Anonymous wrote:Anonymous wrote:Anonymous wrote:I can be guilty of this. I do think ADHD is something I struggle with but can mostly manage. I wish I could say why my brain does it. It's like. I know the laundry needs to be switched over but I just end up doing something else and keep saying "I'll do it later". The difference is that I know it drives DH crazy so I make a real effort to follow through on everything. I make a lot of lists. For whatever reason physically crossing things off helps me. I also make myself stop and say "no, bring the glass to the kitchen when you stand up. Don't say you'll do it later"

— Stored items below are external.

Lemma ltb_true_not_nan (a b : float) : (a <? b) = true -> (b === b) = true.
Proof.
  rewrite FloatAxioms.ltb_spec, eqb_refl_iff. intros Hlt. now apply SFltb_not_nan in Hlt.
Qed.

(** ** More of [borderBox] *)

(** What holds of zero and of every deviation that is not NaN holds of the
    extent the loop ends on. *)
Lemma running_max_invariant (P : float -> Prop) (l : list float) (w : float) :
  P w -> Forall (fun d => (d === d) = true -> P d) l -> P (running_max l w).
Proof.
  revert w. induction l as [|d l IH]; intros w Hw Hl; [exact Hw|].
  inversion Hl as [|d' l' Hd Hl']; subst.
  unfold running_max. cbn [fold_left]. fold (running_max l (if d >? w then d else w)).
  apply IH; [|assumption].
  destruct (d >? w) eqn:Hlt; [|exact Hw].
  apply Hd. now apply (ltb_true_not_nan w).
Qed.

Lemma extents_invariant (P : float -> Prop) (this : Polygon.t) :
  P 0 -> (forall v, (abs v === abs v) = true -> P (abs v)) ->
  P (running_max (map (deviation_x this) (seq 0 (Polygon.numPoints this))) 0) /\
  P (running_max (map (deviation_y this) (seq 0 (Polygon.numPoints this))) 0).
Proof.
  intros Hzero Habs.
  split; apply running_max_invariant; try assumption;
    apply Forall_map, Forall_forall; intros i _; apply Habs.
Qed.

(** X5. With a positive radius no extent of [borderBox()] is negative,
    whatever the buffers hold. *)
Theorem borderBox_not_negative (this : Polygon.t) (r : float) :
  Polygon.radius this = Some r ->
  (0 <? r) = true ->
  (width (Polygon.borderBox this) <? 0) = false /\
  (height (Polygon.borderBox this) <? 0) = false.
Proof.
  intros Hr Hpos. rewrite borderBox_axes, Hr. cbn [width height ToNumber default].
  unfold id.
  assert (Hextents := extents_invariant (fun w => has_sign false (Prim2SF w)) this
                       eq_refl (fun v _ => abs_has_sign v)).
  destruct Hextents as [Hw Hh].
  split; rewrite FloatAxioms.ltb_spec, div_spec;
    apply SFltb_zero_has_sign;
    apply (SFdiv_has_sign _ _ false false); auto using positive_has_sign.
Qed.

Lemma borderBox_not_negative_witness :
  (width (Polygon.borderBox unit_square) <? 0) = false /\
  (height (Polygon.borderBox unit_square) <? 0) = false.
Proof.
  apply (borderBox_not_negative unit_square 1); reflexivity.
Defined.

(** The loop never ends below the value it starts from. *)
Lemma running_max_spec_start (l : list float) (w : float) :
  (w === w) = true -> (w <=? running_max l w) = true.
Proof.
  revert w. induction l as [|d l IH]; intros w Hw; [now apply leb_refl|].
  unfold running_max. cbn [fold_left]. fold (running_max l (if d >? w then d else w)).
  destruct (d >? w) eqn:Hlt.
  - eapply leb_trans; [apply ltb_leb; exact Hlt|].
    apply IH. now apply (ltb_true_not_nan w).
  - now apply IH.
Qed.

(** The loop never ends below a deviation that is not NaN. *)
Lemma running_max_ge (l : list float) (w d : float) :
  (w === w) = true -> d ∈ l -> (d === d) = true ->
  (d <=? running_max l w) = true.
Proof.
  revert w. induction l as [|d' l IH]; intros w Hw Hin Hd; [inversion Hin|].
  unfold running_max. cbn [fold_left]. fold (running_max l (if d' >? w then d' else w)).
  assert (Hw' : ((if d' >? w then d' else w) === (if d' >? w then d' else w)) = true).
  { destruct (d' >? w) eqn:Hlt; [now apply (ltb_true_not_nan w) | assumption]. }
  apply elem_of_cons in Hin as [-> | Hin]; [|now apply IH].
  eapply leb_trans; [|apply (running_max_spec_start l _ Hw')].
  destruct (d' >? w) eqn:Hlt; [now apply leb_refl | now apply leb_total].
Qed.

Lemma running_max_stays (l : list float) (w : float) :
  Forall (fun d => (d >? w) = false) l -> running_max l w = w.
Proof.
  induction 1 as [|d l Hd Hl IH]; [reflexivity|].
  unfold running_max. cbn [fold_left]. rewrite Hd. exact IH.
Qed.

Lemma SFsub_diag_finite (s : bool) (m : positive) (e : Z) :
  SF64sub (S754_finite s m e) (S754_finite s m e) = S754_zero false.
Proof.
  unfold SF64sub, SFsub. now rewrite Z.sub_diag.
Qed.

(** A vertex scaled by a zero radius does not deviate from the centre: its
    deviation is zero, or NaN when the centre or the local offset is not
    finite. *)
Lemma collapsed_deviation (c t r : float) :
  (r === 0) = true -> (abs ((c + t * r) - c) >? 0) = false.
Proof.
  rewrite FloatAxioms.eqb_spec, FloatAxioms.ltb_spec, abs_spec, sub_spec, add_spec, mul_spec.
  change (Prim2SF 0) with (S754_zero false).
  destruct (Prim2SF r) as [sr|sr| |sr mr er];
    try discriminate; try (destruct sr; discriminate).
  intros _.
  destruct (Prim2SF t) as [st|st| |st mt et], (Prim2SF c) as [sc|sc| |sc mc ec];
    try reflexivity;
    try (destruct sc, st, sr; reflexivity);
    try (destruct sc; reflexivity).
  all: cbn [SF64mul SFmul SF64add SFadd]; now rewrite SFsub_diag_finite.
Qed.

Lemma zero_over_zero (r : float) : (r === 0) = true -> 0 / r = nan.
Proof.
  rewrite FloatAxioms.eqb_spec. change (Prim2SF 0) with (S754_zero false).
  intros Hr. apply Prim2SF_inj. rewrite div_spec.
  change (Prim2SF 0) with (S754_zero false). change (Prim2SF nan) with S754_nan.
  destruct (Prim2SF r) as [sr|sr| |sr mr er];
    try discriminate; try (destruct sr; discriminate).
  reflexivity.
Qed.

(** X6. A polygon built or updated with a radius equal to zero has all its
    vertices on its centre, and [borderBox()] divides zero by zero: both
    extents are NaN, on every host and for every shape, centre and
    rotation. *)
Theorem borderBox_zero_radius `{MathHost} (this : Polygon.t) (r : float) :
  coherent this ->
  Polygon.radius this = Some r ->
  (r === 0) = true ->
  Polygon.borderBox this = {| width := nan; height := nan |}.
Proof.
  intros (x & y & radius & rotation & Heq) Hr Hzero.
  assert (Hwf : wf this) by (rewrite Heq; apply posed_wf).
  destruct (deviation_lists this Hwf) as [Hdx Hdy].
  rewrite borderBox_axes, Hdx, Hdy, Hr. cbn [ToNumber default]. unfold id.
  rewrite Heq in Hr. cbn in Hr. injection Hr as ->.
  rewrite Heq. cbn [posed Polygon.xPoints Polygon.yPoints Polygon.x Polygon.y
                    ToNumber default]. unfold id, deviations.
  rewrite !map_map, !running_max_stays, (zero_over_zero r Hzero); [reflexivity| |].
  - apply Forall_map, Forall_forall. intros p _. now apply collapsed_deviation.
  - apply Forall_map, Forall_forall. intros p _. now apply collapsed_deviation.
Qed.

Lemma borderBox_zero_radius_witness :
  Polygon.borderBox (posed square 3 4 0 0) = {| width := nan; height := nan |}.
Proof.
  apply (borderBox_zero_radius (H := series_host) (posed square 3 4 0 0) 0).
  - exists 3, 4, 0, 0. reflexivity.
  - reflexivity.
  - reflexivity.
Defined.

(** ** More of [pointIsInPolygon] and [circleIsInPolygon] *)

Lemma ray_loop_chain (x y : float) (l2 l1 : list Point.t) (j : nat) (inside : bool) :
  snd (fold_left
         (fun '(j, inside) i =>
            (i, if Polygon.crosses x y ((l1 ++ l2) !!! i) ((l1 ++ l2) !!! j)
                then negb inside else inside))
         (seq (length l1) (length l2)) (j, inside))
  = xorb inside (chain x y ((l1 ++ l2) !!! j) l2).
Proof.
  revert l1 j inside. induction l2 as [|p l2 IH]; intros l1 j inside.
  - cbn. now rewrite xorb_false_r.
  - cbn [length seq fold_left chain].
    assert (Hp : (l1 ++ p :: l2) !!! length l1 = p)
      by now apply list_lookup_total_middle.
    rewrite Hp.
    specialize (IH (l1 ++ [p]) (length l1)
                  (if Polygon.crosses x y p ((l1 ++ p :: l2) !!! j)
                   then negb inside else inside)).
    rewrite <- app_assoc, length_app, Nat.add_1_r in IH. cbn [app] in IH.
    rewrite IH, Hp.
    now destruct (Polygon.crosses x y p _), inside, (chain x y p l2).
Qed.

Tell me more about the ADHD part. Is this an ADHD thing? Is it procrastination or is it resistance to being told what to do? I'm genuinely curious because DH has ADHD and is medicated for it. It helps him be successful at work but does nothing for him at home.
This is how you know it’s not ADHD. Do you really think his medication is formulated to only be effective when he is in the office?
Anonymous wrote:OP I get it. I have a DH who likes to claim he "did 4 loads of laundry today" when he's working from home but what he actually did was move 4 loads of laundry through the machines and then pile them all on a chair in the living room where they will stay for days unless I give up and fold them first. I've told him that I don't really consider myself to have done a load of laundry until it's put away and he was like "oh you're too hard on yourself -- I think just getting it cleaned is an accomplishment."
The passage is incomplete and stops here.